After completion of service of the second sentences, the prisoners were held in custody by the warden of the penitentiary under board warrants alleging violations of parole.
The court held, 304 U.S.at page 361, 58 S.Ct.at page 873, that when such a prisoner
' * * * committed a federal crime while on parole, for which he was arrested, convicted, sentenced, and imprisoned, not only was his parole violated, but service of his original sentence was interrupted and suspended.

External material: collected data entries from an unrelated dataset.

Lemma update_line_step_partial n line mv chunks mv' chunks' :
  update_line_step n line mv chunks = Ok (mv', chunks') →
  partial_ok chunks = true → partial_ok chunks' = true.
Proof.
  assert (partial_ok chunks = true → last_is no_lines chunks = false → ∀ c,
    partial_ok (chunks ++ [c]) = true) as Hnew.
  { intros Hp Hl c. unfold partial_ok. rewrite removelast_last, forallb_has_lines, Hp, Hl. done. }
  assert (∀ o m, partial_ok chunks = true → partial_ok (add_to_chunk o m chunks) = true) as Hadd.
  { intros o m Hp. unfold partial_ok, add_to_chunk. rewrite removelast_map_last. by destruct chunks. }
  unfold update_line_step. intros Hs Hp.
  destruct (_ && str_is_empty _); [by simplify_eq|].
  destruct (_ && negb _); [done|].
  destruct (if _ && negb _ then _ else None); [by simplify_eq|].
  destruct (is_context_marker (trim_end line)) eqn:Em; cbn [andb] in Hs.
  - destruct (last_is no_lines chunks) eqn:El; [done|].
    destruct (str_eqb _ EMPTY_CHANGE_CONTEXT_MARKER) eqn:Ec; [simplify_eq; by apply Hnew|].
    unfold is_context_marker in Em. rewrite Ec in Em. simpl in Em. unfold starts_with in Em.
    apply bool_decide_eq_true in Em as [ctx Hctx]. rewrite Hctx in Hs. simplify_eq. by apply Hnew.
  - unfold is_context_marker in Em. apply orb_false_iff in Em as [E1 Em]. rewrite E1 in Hs. unfold starts_with in Em.
    apply bool_decide_eq_false in Em. apply eq_None_not_Some in Em. rewrite Em in Hs.
    destruct (str_eqb _ EOF_MARKER).
    { destruct (last_is no_lines chunks); [done|]. simplify_eq. unfold partial_ok.
      by rewrite removelast_map_last. }
    destruct (str_is_empty line); [simplify_eq; by apply Hadd|].
    destruct (strip_prefix " " line); [simplify_eq; by apply Hadd|].
    destruct (strip_prefix "+" line); [simplify_eq; by apply Hadd|].
    destruct (strip_prefix "-" line); [simplify_eq; by apply Hadd|].
    repeat case_match; done.
Qed.
Lemma body_lines env hs :
  env_ok env = true → forallb printable hs = true →
  ∃ st, run_lines 0 StreamingParserState_default (print_body env hs) = Ok st ∧
    ready st ∧ st_hunks st = hs ∧ st_environment_id st = env.
Proof.
  intros He Hp. unfold print_body. cbn [run_lines].
  change (process_state 1 StreamingParserState_default BEGIN_PATCH_MARKER)
    with (@Ok _ ParseError {| st_mode := ModeStartedPatch; st_hunks := []; st_environment_id := None |}).
  cbn [res_bind]. set (started e := {| st_mode := ModeStartedPatch; st_hunks := []; st_environment_id := e |}).
  assert (∀ e, ready (started e)) as Hs by done.
  assert (run_lines 1 (started None)
    match env with Some id => [ENVIRONMENT_ID_MARKER +:+ (" " +:+ id)] | None => [] end = Ok (started env)) as Henv.
  { destruct env as [id|]; [|done]. cbn [run_lines]. unfold env_ok in He.
    apply andb_true_iff in He as [Hid Htr]. apply str_eqb_true in Htr.
    rewrite str_app_assoc. unfold process_state. cbn [st_mode started].
    rewrite (star_line "** Environment ID: ") by done.
    unfold handle_hunk_headers_and_end_patch. cbn [st_mode started].
    change (String "*" "** Environment ID: ") with (ENVIRONMENT_ID_MARKER +:+ " ").
    rewrite <-str_app_assoc, (proj2 (strip_prefix_some ENVIRONMENT_ID_MARKER _ (" " +:+ id))) by done.
    cbn [st_environment_id]. unfold trim. change (" " +:+ id) with (String " " id).
    rewrite chars_ascii by done. simpl drop_while. fold (trim id). rewrite Htr.
    apply andb_true_iff in Hid as [_ Hid]. apply ends_clean_nonempty, str_is_empty_false in Hid. by rewrite Hid. }
  rewrite run_lines_app, Henv. cbn [res_bind].
  destruct (hunks_lines (1 + length (match env with Some id => [ENVIRONMENT_ID_MARKER +:+ (" " +:+ id)] | None => [] end))
    (started env) hs (Hs env) Hp) as (st & H1 & Hr & Hh & Hid).
  exists st. split_and!; [exact H1|done|by rewrite Hh|by rewrite Hid].
Qed.

(** *** The printed text *)

Lemma line_ok_app marker s :
  utf8_valid marker = true → contains_char newline marker = false →
  contains_char carriage_return marker = false → line_ok s = true → line_ok (marker +:+ s) = true.
Proof.
  unfold line_ok. rewrite !andb_true_iff, !negb_true_iff. intros Hv Hn Hc [[H1 H2] H3].
  split_and!; [by apply utf8_valid_app|by rewrite contains_char_app, Hn|by apply ends_cr_app].
Qed.

Lemma name_line_ok s : name_ok s = true → line_ok s = true.
Proof. by intros [? _]%andb_true_iff. Qed.

Lemma forall_line_ok marker ls :
  utf8_valid marker = true → contains_char newline marker = false →
  contains_char carriage_return marker = false → forallb line_ok ls = true →
  Forall (λ l, line_ok l = true) (String.app marker <$> ls).
Proof.
  intros Hv Hn Hc Hls. apply Forall_fmap, Forall_forall. intros l Hl. simpl.
  apply line_ok_app; try done. eapply forallb_forall in Hls; [done|by apply list_elem_of_In].
Qed.

Lemma print_chunk_ok c : chunk_ok c = true → Forall (λ l, line_ok l = true) (print_chunk c).
Proof.
  unfold chunk_ok, print_chunk. rewrite !andb_true_iff. intros [[[Hctx Ho] Hn] _]. constructor.
  - destruct (change_context c); [|done]. by apply line_ok_app, name_line_ok.
  - rewrite !Forall_app. split_and!; [by apply forall_line_ok..|]. destruct (is_end_of_file c); by repeat constructor.
Qed.

Lemma print_hunk_ok h : printable h = true → Forall (λ l, line_ok l = true) (print_hunk h).
Proof.
  destruct h as [path contents|path|path mv chunks]; cbn [printable print_hunk]; rewrite ?andb_true_iff.
  - intros [[Hp Hl] _]. constructor; [by apply line_ok_app, name_line_ok|by apply forall_line_ok].
  - intros Hp. constructor; [by apply line_ok_app, name_line_ok|done].
  - intros [[[Hp Hm] Hc] _]. constructor; [by apply line_ok_app, name_line_ok|]. apply Forall_app. split.
    + destruct mv; [|done]. constructor; [by apply line_ok_app, name_line_ok|done].
    + apply Forall_concat, Forall_fmap, Forall_forall. intros c Hin. apply print_chunk_ok.
      eapply forallb_forall in Hc; [done|by apply list_elem_of_In].
Qed.

Lemma print_body_ok env hs :
  env_ok env = true → forallb printable hs = true → Forall (λ l, line_ok l = true) (print_body env hs).
Proof.
  intros He Hp. unfold print_body. constructor; [done|]. apply Forall_app. split.
  - destruct env as [id|]; [|done]. apply andb_true_iff in He as [He _]. constructor; [|done].
    rewrite str_app_assoc. by apply line_ok_app, name_line_ok.
  - apply Forall_concat, Forall_fmap, Forall_forall. intros h Hin. apply print_hunk_ok.
    eapply forallb_forall in Hp; [done|by apply list_elem_of_In].
Qed.

Lemma trim_print ls :
  Forall (λ l, line_ok l = true) ls →
  trim (join NL ((BEGIN_PATCH_MARKER :: ls) ++ [END_PATCH_MARKER])) =
    join NL ((BEGIN_PATCH_MARKER :: ls) ++ [END_PATCH_MARKER]).
Proof.
  intros Hls. assert (ends_clean (join NL ((BEGIN_PATCH_MARKER :: ls) ++ [END_PATCH_MARKER])) = true) as Hc.
  { rewrite join_snoc, str_app_assoc by done. apply ends_clean_app; [|done]. apply utf8_valid_app; [|done].
    apply join_valid. constructor; [done|]. eapply Forall_impl; [done|].
    intros l. unfold line_ok. rewrite !andb_true_iff. tauto. }
  apply trim_end_clean in Hc. rewrite <-Hc at 2.
  cbn [app]. rewrite join_cons by (by destruct ls). by apply (trim_visible "*").
Qed.

Lemma plain_lines ls :
  Forall (λ l, line_ok l = true) ls → Forall (λ l, contains_char newline l = false ∧ ends_cr l = false) ls.
Proof.
  intros Hok. eapply Forall_impl; [done|]. intros l. unfold line_ok.
  rewrite !andb_true_iff, !negb_true_iff. tauto.
Qed.

Lemma parse_text_print env hs :
  env_ok env = true → forallb printable hs = true → parse_text (print_patch env hs) = Ok (hs, env).
Proof.
  intros He Hp. pose proof (plain_lines _ (print_body_ok env hs He Hp)) as Hls.
  unfold parse_text, print_patch. rewrite split_char_join.
  - rewrite removelast_last, last_last.
    assert (strip_cr <$> print_body env hs = print_body env hs) as ->.
    { rewrite <-(list_fmap_id (print_body env hs)) at 2. apply list_fmap_ext. intros i l Hl.
      eapply Forall_lookup_1 in Hls as [_ Hcr]; [|done]. by apply strip_cr_id. }
    destruct (body_lines env hs He Hp) as (st & -> & [Hm Hr] & Hh & Henv). cbn [res_bind].
    unfold close_lines. change (str_is_empty END_PATCH_MARKER) with false.
    change (trim END_PATCH_MARKER) with END_PATCH_MARKER. rewrite str_eqb_refl, Hr. simpl. by rewrite Hh, Henv.
  - by destruct (print_body env hs).
  - apply Forall_app. split; [|by constructor]. eapply Forall_impl; [done|]. by intros l [? _].
Qed.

Thereafter, his imprisonment was attributable to his second sentence only, and his rights and status as to his first sentence were 'analogous to those of an escaped convict.' Not only had he- by his own conduct- forfeited the privileges granted him by parole, but, since he was no longer in either actual or constructive custody under his first sentence, service under the second sentence cannot be credited to the first without doing violence to the plain intent and purpose of the statutes providing for a parole system.'
The court quoted Sec. 723c, 18 U.S.C., c. 22 in part as follows:
" * * * The Board of Parole * * * or any member thereof, shall have the exclusive authority to issue warrants for the retaking of any United States prisoner who has violated his parole. The unexpired term of imprisonment of any such prisoner shall begin to run from the date he is returned to the institution, and the time the prisoner was on parole shall not diminish the time he was originally sentenced to serve."
applying this section, the court said, 304 U.S.at page 362, 58 S.Ct.at page 873:
'Obviously, this provision does not require that a parole violator's original, unexpired sentence shall begin to run from the date he is imprisoned for a new and separate offense. It can only refer to reimprisonment on the original sentence under order of the Parole Board.

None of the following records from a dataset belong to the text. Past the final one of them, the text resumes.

Lemma apply_update_keeps cwd u mv chunks s r s' :
  names (to_path_buf u) → (∀ dest du, mv = Some dest → uri_join cwd dest = Ok du → names (to_path_buf du)) →
  apply_update cwd u mv chunks s = (r, s') → keeps s s' ∧
  did r s s' (∃ old new, view (world s) !! to_path_buf u = Some old ∧
     derive_new_contents (native_path u) chunks old = Ok (Some new) ∧
     match mv with
     | None => view (world s') = <[to_path_buf u := new]> (view (world s))
     | Some dest => ∃ du, uri_join cwd dest = Ok du ∧
         view (world s') = delete (to_path_buf u) (<[to_path_buf du := new]> (view (world s)))
     end).
Proof.
  intros Hnm Hnd. unfold apply_update. set (ex := note_existing_path_delta_support _ _ _).
  assert (ex = true → exact (delta s) = true ∧ plain_target u (world s)) as Hn by apply note_exact.
  clearbody ex. destruct (derive_new_contents_from_chunks u chunks (world s)) as [[old new]|e] eqn:Ed.
  2:{ intros; simplify_eq. split; [|done]. apply keeps_same; [done|done|]. simpl. intros He. by apply Hn. }
  destruct (derive_read _ _ _ _ _ Ed) as [Hr Hder]. pose proof (law_read_ok _ _ _ Hnm Hr) as Hold.
  destruct mv as [dest|].
  - intros Hm. apply apply_move_keeps in Hm as [Hk Hs]; [|done|by eauto|done|done]. split; [done|].
    intros Hnone Ha He. exists old, new. by split_and!; [..|apply Hs].
  - destruct (write_file u new (world s)) as [[[]|e] w] eqn:Ew; intros; simplify_eq.
    + assert (apart (world s) → ex = true → apart w ∧ view w = <[to_path_buf u := new]> (view (world s))) as Hv.
      { intros Ha He. destruct (Hn He) as [_ Hp]. by destruct (law_write _ _ _ _ Hnm Ha Hp Ew) as (? & ? & _). }
      split; [|intros _ Ha He; exists old, new; by split_and!; [..|apply Hv]].
      eapply keeps_one; simpl; [by intros He; apply Hn|done|]. intros Ha He. destruct (Hv Ha He) as [? ->].
      split; [done|]. by apply connects_update.
    + by split; [apply keeps_inexact|].
Qed.
(** Dropping orphans keeps every output that answers a call. *)
Lemma answers_kept items :
  calls_answered items → calls_answered (fst (remove_orphan_outputs items)).
Proof.
  unfold calls_answered. destruct (remove_orphans_call_ids items) as (-> & -> & -> & ->).
  intros (H1 & H2 & H3). simpl. split_and!; intros c Hc; apply id_set_filter.
  - specialize (H1 c Hc). apply elem_id_set in H1 as (i & Hi & Hid). exists i. split_and!; try done.
    apply retain_of_true. destruct i; simplify_eq/=. naive_solver.
  - specialize (H2 c Hc). apply elem_id_set in H2 as (i & Hi & Hid). exists i. split_and!; try done.
    apply retain_of_true. destruct i; simplify_eq/=. case_match; naive_solver.
  - specialize (H3 c Hc). apply elem_id_set in H3 as (i & Hi & Hid). exists i. split_and!; try done.
    apply retain_of_true. destruct i; simplify_eq/=. naive_solver.
Qed.

Lemma ensure_answers items : calls_answered (fst (ensure_call_outputs_present items)).
Proof.
  unfold calls_answered. destruct (ensure_call_ids items) as (-> & -> & -> & ->).
  destruct (ensure_output_ids items) as (-> & -> & -> & _). set_solver.
Qed.

Lemma strip_item_ids i :
  function_call_id (strip_item i) = function_call_id i ∧
  local_shell_call_id (strip_item i) = local_shell_call_id i ∧
  tool_search_call_id (strip_item i) = tool_search_call_id i ∧
  custom_tool_call_id (strip_item i) = custom_tool_call_id i ∧
  function_output_id (strip_item i) = function_output_id i ∧
  tool_search_output_id (strip_item i) = tool_search_output_id i ∧
  client_search_output_id (strip_item i) = client_search_output_id i ∧
  custom_tool_output_id (strip_item i) = custom_tool_output_id i.
Proof. by destruct i. Qed.

Lemma well_paired_strip ms items :
  well_paired (strip_images_when_unsupported ms items) ↔ well_paired items.
Proof.
  unfold strip_images_when_unsupported. destruct (bool_decide _); [done|].
  unfold well_paired, calls_answered, outputs_called.
  by rewrite !id_set_fmap by (intros i; apply (strip_item_ids i)).
Qed.

Lemma normalize_paired ms items : well_paired (fst (normalize_items ms items)).
Proof.
  rewrite normalize_items_fst. apply well_paired_strip.
  split; [apply answers_kept, ensure_answers|apply orphans_removed].
Qed.

(** ** Normal histories stay as they are *)

Lemma with_missing_none m items : (∀ i, i ∈ items → m i = None) → with_missing m items = items.
Proof.
  induction items as [|i items IH]; intros H; [done|]. rewrite with_missing_cons, H, IH by set_solver.
  done.
Qed.

Lemma answered_no_missing items i : calls_answered items → i ∈ items → missing_of items i = None.
Proof.
  intros (H1 & H2 & H3) Hi. apply missing_of_none.
  split_and!; intros c Hc; [apply H1; apply elem_of_union|apply H2|apply H3];
    rewrite ?elem_id_set; naive_solver.
Qed.

Lemma called_retained items i : outputs_called items → i ∈ items → retain_of items i = (true, []).
Proof.
  intros (H1 & H2 & H3) Hi. assert (fst (retain_of items i) = true) as Hr.
  { apply retain_of_true. split_and!; intros c Hc; [apply H1|apply H2|apply H3];
      rewrite elem_id_set; naive_solver. }
  revert Hr. unfold retain_of, retain_output. repeat case_match; done.
Qed.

Since service of the original sentence was interrupted by parole violation, the full term of that sentence has not been completed. Just as respondent's own misconduct (parole violation) has prevented completion of the original sentence, so has it continued the authority of the board over respondent until that sentence is completed and expires. Discretionary authority in the board to revoke a parole at any time before expiration of a parolee's sentence was provided- and is necessary- as a means of insuring the public that parole violators would be punished.'
At page 363 of 304 U.S.at page 874 of 58 S.Ct., the court added:
'Unless a parole violator can be required to serve some time in prison in addition to that imposed for an offence committed while on parole, he not only escapes punishment for the unexpired portion of his original sentence, but the disciplinary power of the Board will be practically nullified.

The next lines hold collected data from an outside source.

(* ===== verification/History.v ===== *)
(** * The context manager

    codex-rs/core/src/context_manager/history.rs: the transcript of a thread, its token
    accounting and its rewrites (recording, rollback, image replacement), with
    [TokenUsageInfo] of codex-rs/protocol/src/protocol.rs.

    Parameters: the turn-context and environment-context values the manager stores and only
    compares, the recogniser of hook prompts ([HookXml]), whether [serde_json] reads a text
    as an inter-agent communication ([InterAgentJson]), the length of an item's JSON text
    ([ItemJson]) and the size of a decoded image ([ImageDecoder]).  The cache of image
    estimates only remembers the result of a pure function and is left out.  An [i64] is a
    [Z]; the plain additions of [TokenUsage] wrap as a release build's do. *)

From S2P Require Import Prelude Str Json Protocol OutputTrunc Fragments Normalize.

(** ** [policy * 1.2] in [f64] *)

(** An integer rounded to 53 significant bits, ties to even. *)
Definition round53 (m : N) : N :=
  let k := (N.log2 m - 52)%N in
  if (k =? 0)%N then m
  else
    let q := (m / 2 ^ k)%N in
    let r := (m mod 2 ^ k)%N in
    let half := (2 ^ (k - 1))%N in
    let q' := if (r <? half)%N then q
              else if (half <? r)%N then (q + 1)%N
              else if N.even q then q else (q + 1)%N in
    (q' * 2 ^ k)%N.

(** The significand of the [f64] nearest to 1.2, whose exponent is [-52]. *)
Definition f64_1_2 : N := 5404319552844595.

(** [(n as f64 * 1.2).ceil() as usize] *)
Definition scale_1_2 (n : N) : N :=
  let product := round53 (round53 n * f64_1_2)%N in
  N.min usize_max ((product + (2 ^ 52 - 1)) / 2 ^ 52)%N.

Definition policy_mul_1_2 (p : TruncationPolicy) : TruncationPolicy :=
  match p with
  | Bytes bytes => Bytes (scale_1_2 bytes)
  | Tokens tokens => Tokens (scale_1_2 tokens)
  end.

(** ** [i64] arithmetic *)

Definition i64_sat (z : Z) : Z := Z.max i64_min (Z.min i64_max z).
Definition sat_add_i64 (a b : Z) : Z := i64_sat (a + b).
Definition sat_sub_i64 (a b : Z) : Z := i64_sat (a - b).
Definition sat_mul_i64 (a b : Z) : Z := i64_sat (a * b).

(** [i64::try_from(n).unwrap_or(i64::MAX)] for a [usize] *)
Definition i64_of_usize (n : N) : Z := Z.min i64_max (Z.of_N n).

(** ** Token usage (protocol.rs) *)

Definition default_usage : TokenUsage :=
  {| input_tokens := 0; cached_input_tokens := 0; output_tokens := 0;
     reasoning_output_tokens := 0; total_tokens := 0 |}.

Definition total_usage (n : Z) : TokenUsage :=
  {| input_tokens := 0; cached_input_tokens := 0; output_tokens := 0;
     reasoning_output_tokens := 0; total_tokens := n |}.

Definition add_assign (a b : TokenUsage) : TokenUsage :=
  {| input_tokens := wrap_i64 (input_tokens a + input_tokens b);
     cached_input_tokens := wrap_i64 (cached_input_tokens a + cached_input_tokens b);
     output_tokens := wrap_i64 (output_tokens a + output_tokens b);
     reasoning_output_tokens := wrap_i64 (reasoning_output_tokens a + reasoning_output_tokens b);
     total_tokens := wrap_i64 (total_tokens a + total_tokens b) |}.

Record TokenUsageInfo := {
  total_token_usage : TokenUsage;
  last_token_usage : TokenUsage;
  model_context_window : option Z;
}.

Definition append_last_usage (info : TokenUsageInfo) (last : TokenUsage) : TokenUsageInfo :=
  {| total_token_usage := add_assign (total_token_usage info) last;
     last_token_usage := last;
     model_context_window := model_context_window info |}.

Definition new_or_append (info : option TokenUsageInfo) (last : option TokenUsage)
    (window : option Z) : option TokenUsageInfo :=
  match info, last with
  | None, None => None
  | _, _ =>
      let info := match info with
                  | Some info => info
                  | None => {| total_token_usage := default_usage;
                               last_token_usage := default_usage;
                               model_context_window := window |}
                  end in
      let info := match last with Some last => append_last_usage info last | None => info end in
      Some (match window with
            | Some w => {| total_token_usage := total_token_usage info;
                           last_token_usage := last_token_usage info;
                           model_context_window := Some w |}
            | None => info
            end)
  end.

Definition fill_to_context_window (info : TokenUsageInfo) (context_window : Z) : TokenUsageInfo :=
  let previous_total := total_tokens (total_token_usage info) in
  let delta := Z.max (wrap_i64 (context_window - previous_total)) 0 in
  {| total_token_usage := total_usage context_window;
     last_token_usage := total_usage delta;
     model_context_window := Some context_window |}.

Definition full_context_window (context_window : Z) : TokenUsageInfo :=
  fill_to_context_window
    {| total_token_usage := default_usage; last_token_usage := default_usage;
       model_context_window := Some context_window |} context_window.

(** ** Classifying items *)

Class InterAgentJson := inter_agent_from_str : string → bool.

'Respondents have not completed service of their original sentences and were not entitled to release.'
Applying the principles announced in the foregoing cases, to the facts in the case at bar, it is apparent that the federal authorities acquiesced in the imprisonment of the petitioner by the state of Indiana. This is shown not merely by the failure of the United States to interfere with the incarceration of petitioner by Indiana, but it is also evidenced by the fact that the United States affirmatively recognized and acquiesced in the imprisonment of defendant by the state when its marshal filed a written detainer with the superintendent of the state reformatory. The petitioner violated the laws of two sovereignties and it is no concern of his as to the order in which he serves the respective sentences imposed upon him.
We find no error in the order appealed from and, accordingly, it is affirmed.